And he did, in fact. He called on occasion, too, and texted pictures of himself at various landmarks throughout America’s Last Frontier. At one point, Paul remembered thinking that maybe he had been wrong, and that this hadn’t been such a bad thing for Danny after all. That maybe his younger brother had been right. That he might be “finding himself” out there.
But then sometime during that summer, the phone calls stopped. The text messages and phone pictures stopped, too. The postcards no longer showed up in Paul’s mailbox. At first, Paul thought nothing of it. After all, this was Danny Gallo, right? But after several weeks of no contact with his brother—weeks during which he suffered from a bout of soul-crushing insomnia—Paul became certain it wasn’t just another one of Danny’s flaky episodes. He knew something wasn’t right, something wasn’t in its place. Something was out of orbit.
He made repeated calls to Danny’s cell phone, but each one went to voice mail without ringing. Sometime later, Danny’s cell phone service was disconnected altogether. He contacted Danny’s cell phone provider and pretended he was his brother. They informed him that the cell service had been discontinued because he had failed to pay his bill for several months.
“If you’d like to work out a payment plan, Mr. Gallo, I can assure you this won’t go into collect—”
Paul hung up.
Sometime after that, Luther Parnell put him in touch with a police detective named Richard Ridgley over in Baltimore PD’s Homicide Division, and Ridge was able to get his hands on Danny’s most recent credit card statements. Paul discovered that, much like Danny’s cell phone bill, his brother had an outstanding balance unpaid on his credit card. The last purchase had been made at a gas station located along a stretch of highway just south of an old Alaskan mining town with the ominous name of Dread’s Hand. This purchase was made on the same day Paul had received the first of the last two messages he’d received from Danny: Entering Dread’s Hand—Spooky!
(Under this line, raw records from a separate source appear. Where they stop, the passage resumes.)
(** * Eurostat API client: a shallow embedding of [eurostat-api.ts]

    The development follows the TypeScript module function by function:
    the rate-limited fetch primitive, the table-of-contents cache and
    dataset search, the SDMX structure decoder, the JSON-stat data decoder
    with its table formatter, and the geo code resolver.

    Conventions of the embedding.
    - A JavaScript string is the list of its UTF-16 code units ([jsstring]).
    - A JavaScript number used as a count, index, size or timestamp is an
      integer, a [Z], below the range where doubles stop being exact; the
      numbers of a data cube are kept abstract ([num]).
    - [undefined] / [null] results are [None]; a thrown [Error] is [inl msg].
    - Module-level [let] variables are the fields of the record [State];
      [Date.now()] readings and HTTP responses are supplied by the caller of
      the model (sequential model, explicit clock).
    - Functions of the JavaScript host whose tables are not part of the
      repository (case mapping, Unicode normalisation, the regular
      expression engine, number printing, the members that every object
      inherits) are the fields of [JsHost]. *)

From Stdlib Require Import ZArith Lia Sorting.Sorted Sorting.Permutation.
From stdpp Require Import base list gmap strings pretty sorting.

Local Open Scope Z_scope.

(** ** Strings *)

Definition jsstring : Type := list N.

(** An ASCII literal as a JavaScript string. *)
Definition str (s : string) : jsstring :=
  map Ascii.N_of_ascii (String.list_ascii_of_string s).

(** [String(i)] for a non-negative integer [i]. *)
Definition String_of_nat (i : nat) : jsstring := str (pretty i).

(** [s.length === 0], the falsiness test of a string. *)
Definition is_empty (s : jsstring) : bool :=
  match s with [] => true | _ => false end.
At Ridge’s suggestion, Paul contacted the Alaska Bureau of Investigation and was put in touch with an investigator named Jill Ryerson with ABI’s Major Crimes Unit. She walked him through the process of filling out a missing persons report. She also located Danny’s rental car, abandoned on the shoulder of a dirt road somewhere on the outskirts of Dread’s Hand. Its tires were flat, and it looked as though it hadn’t been used in quite a while, Ryerson said. Paul asked whether there were any signs of a struggle in or around his brother’s vehicle, and Ryerson assured him that there weren’t.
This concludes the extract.